• **WHAT THIS TASK INVOLVES**: Please repeat the listing exactly, starting at its first line and stopping after the line that contains "<-]|]. cbn [split_blanks].".

• **DATA FOR PROCESSING**:
Lemma wf_trivia_tail last ts kept tail : wf_trivia last ts = true -> split_blanks ts = (kept, tail) ->
  forallb is_space (trivia_text tail) = true /\ Forall (fun t => exists b, t = Trivium_blank b /\ is_space b = true) tail.
Proof.
  revert kept tail. induction ts as [|t ts IH]; intros kept tail Hwf; [by intros [= <- <-]|]. cbn [split_blanks].
  assert (Hts : wf_trivia last ts = true) by (destruct t; apply andb_prop in Hwf; tauto).
  destruct (split_blanks ts) as [[|x k] r]; destruct (IH _ _ Hts eq_refl) as [Ht Hb]; [|by intros [= <- <-]].
  destruct t as [b|body|body]; intros [= <- <-]; [|clear IH|done].
  - apply andb_prop in Hwf as [Hs _]. split; [by change (is_space b && forallb is_space (trivia_text r) = true); rewrite Hs|].
    constructor; [by exists b|done].
  - destruct (trim_end_split body) as (tail & E & Hsp & _).
    replace (drop (length (trim_end is_space body)) body) with tail by (rewrite E at 2; by rewrite drop_at).
    rewrite trivia_text_app, trivia_text_blanks, forallb_app, Hsp. split; [done|]. apply Forall_app. split; [|done].
    unfold blanks. rewrite Forall_map, Forall_forall. rewrite forallb_forall in Hsp. intros b Hin. exists b. split; [done|].
    by apply Hsp, list_elem_of_In.
Qed.

Lemma solid_app a b : solid b -> solid (a ++ b).
Proof. intros (b' & c & -> & Hc). exists (a ++ b'), c. by rewrite (assoc_L (++)). Qed.

Lemma split_blanks_solid ts kept tail : split_blanks ts = (kept, tail) -> kept = [] \/ solid (trivia_text kept).
Proof.
  revert kept tail. induction ts as [|t ts IH]; intros kept tail; [intros [= <- <-]; by left|]. cbn [split_blanks].
  destruct (split_blanks ts) as [[|x k] r]; specialize (IH _ _ eq_refl).
  - destruct t as [b|body|body]; intros [= <- <-]; [by left|right|right].
    + unfold trivia_text. cbn [map concat]. rewrite app_nil_r. cbn [trivium_text].
      destruct (trim_end_split body) as (_ & _ & _ & [-> | Hs]); [by exists [47], 47|by apply solid_app].
    + exists ([47; 42] ++ body ++ [42]), 47. unfold trivia_text. cbn. by rewrite app_nil_r, <- (assoc_L (++)).
  - intros [= <- <-]. right. destruct IH as [|IH]; [done|].
    change (trivia_text (t :: x :: k)) with (trivium_text t ++ trivia_text (x :: k)). by apply solid_app.
Qed.

(** *** Edits of a text *)

Lemma splice_loop_eq l p q s z replacement edits : l = p ++ q ++ s ++ z -> (p = [] \/ clean (q ++ s ++ z)) -> clean (s ++ z) ->
  splice_loop l ((length (p ++ q), length (p ++ q ++ s), replacement) :: edits) (length p) =
  q ++ replacement ++ splice_loop l edits (length (p ++ q ++ s)).
Proof.
  intros -> Hp Hs. cbn [splice_loop]. rewrite length_app, get_range_boundaries; [done| |done].
  destruct Hp as [-> |Hp]; [done|by apply boundary_at].
Qed.

Lemma splice_loop_end l p z : l = p ++ z -> clean z -> splice_loop l [] (length p) = z.
Proof. intros -> Hz. cbn. by rewrite get_from_app. Qed.

Lemma splice_one l p s z replacement : l = p ++ s ++ z -> clean (s ++ z) -> clean z ->
  splice l [(length p, length (p ++ s), replacement)] = p ++ replacement ++ z.
Proof.
  intros E Hs Hz. unfold splice. pose proof (splice_loop_eq l [] p s z replacement [] E (or_introl eq_refl) Hs) as H.
  cbn [app length] in H. rewrite H. do 2 f_equal. apply splice_loop_end; [|done]. by rewrite E, <- (assoc_L (++)).
Qed.

Lemma splice_two l p q s z first replacement : l = p ++ q ++ s ++ z -> clean (q ++ s ++ z) -> clean (s ++ z) -> clean z ->
  splice l [(length p, length p, first); (length (p ++ q), length (p ++ q ++ s), replacement)] = p ++ first ++ q ++ replacement ++ z.
Proof.
  intros E Hq Hs Hz. unfold splice. pose proof (splice_loop_eq l [] p [] (q ++ s ++ z) first
    [(length (p ++ q), length (p ++ q ++ s), replacement)] E (or_introl eq_refl) Hq) as H.
  cbn [app length] in H. rewrite app_nil_r in H. rewrite H. do 2 f_equal.
  rewrite (splice_loop_eq l p q s z) by auto. do 2 f_equal.
  apply splice_loop_end; [|done]. by rewrite E, <- !(assoc_L (++)).
Qed.

(** ** Insertion *)

(** What is known of serde_json: blanks are no value, and the text of a string is read as it. *)
Class JsonLibraryLaws (json_library : JsonLibrary) : Prop := {
  blanks_are_no_value (l : text) : forallb is_space l = true -> ignored_from_slice l = None;
  string_text_quoted (s : string) : exists body, string_to_text s = quoted body /\ wf_string body = true;
  string_text_read (s : string) : string_from_slice (string_to_text s) = Some s
}.

(** Two ways to put texts together *)
Ltac text_eq :=
  change (trivia_text []) with ([] : text); repeat (progress (rewrite <- ?(assoc_L (++)); cbn [app])); reflexivity.

Section laws.
Context `{laws : JsonLibraryLaws}.

Lemma new_key_text key : string_to_text key = quoted (key_body key) /\ wf_string (key_body key) = true.
Proof.
  destruct (string_text_quoted key) as (body & E & Hwf). unfold key_body. rewrite E. unfold quoted.
  replace (take (length ([34] ++ body ++ [34]) - 2) (drop 1 ([34] ++ body ++ [34]))) with body; [done|].
  rewrite !length_app. cbn [length app]. change (drop 1 (34 :: body ++ [34])) with (body ++ [34]). replace (1 + (length body + 1) - 2)%nat with (length body) by lia.
  symmetry. apply take_app_length.
Qed.

Lemma new_member_text key e : member_text (new_key key, e) = string_to_text key ++ [58; 32] ++ element_text e.
Proof. unfold member_text, key_text, new_key. cbn. destruct (new_key_text key) as [-> _]. by rewrite <- (assoc_L (++)). Qed.

Lemma nest_tree_text keys w indent layout : tree_text (nest_tree keys w indent layout) = nest keys (tree_text w) indent layout.
Proof.
  revert indent. induction keys as [|key rest IH]; intros indent; [done|]. cbn [nest_tree nest].
  change (tree_text (Tree_object ?lead ?ms)) with ([123] ++ trivia_text lead ++ members_text ms ++ [125]).
  unfold members_text. cbn [map concat]. rewrite app_nil_r, new_member_text, trivia_text_blanks.
  unfold element_text, tail_text. cbn [Element_value Element_after Element_comma]. rewrite trivia_text_blanks, IH.
  rewrite app_nil_r. by rewrite <- !(assoc_L (++)).
Qed.

(** Where the last member of an object ends, and the trivia that is left before its brace *)
Definition last_trivia (lead : list Trivium) (ms : list (Key * ElementOf Tree)) : list Trivium :=
  match rev ms with
  | [] => lead
  | (_, e) :: _ => match Element_comma e with Some ts => ts | None => Element_after e end
  end.

Lemma tree_solid t : wf_tree t = true -> solid (tree_text t).
Proof.
  intros Hwf. destruct t as [l|body|lead es|lead ms].
  - apply andb_prop in Hwf as [Hl Hne]. destruct l as [|b l] using rev_ind; [done|]. exists l, b. split; [done|].
    rewrite forallb_app in Hl. apply andb_prop in Hl as [_ Hb]. cbn in Hb. rewrite andb_true_r in Hb. by apply is_literal_inert.
  - exists ([34] ++ body), 34. unfold quoted. cbn. done.
  - eexists _, 93. cbn [tree_text]. rewrite !(assoc_L (++)). done.
  - eexists _, 125. cbn [tree_text]. rewrite !(assoc_L (++)). done.
Qed.

Lemma members_text_app a b : members_text (a ++ b) = members_text a ++ members_text b.
Proof. unfold members_text. by rewrite map_app, concat_app. Qed.

Lemma members_text_one m : members_text [m] = member_text m.
Proof. unfold members_text. cbn [map concat]. apply app_nil_r. Qed.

• **FINAL ANSWER**:
Lemma wf_trivia_tail last ts kept tail : wf_trivia last ts = true -> split_blanks ts = (kept, tail) ->
  forallb is_space (trivia_text tail) = true /\ Forall (fun t => exists b, t = Trivium_blank b /\ is_space b = true) tail.
Proof.
  revert kept tail. induction ts as [|t ts IH]; intros kept tail Hwf; [by intros [= <- <-]|]. cbn [split_blanks].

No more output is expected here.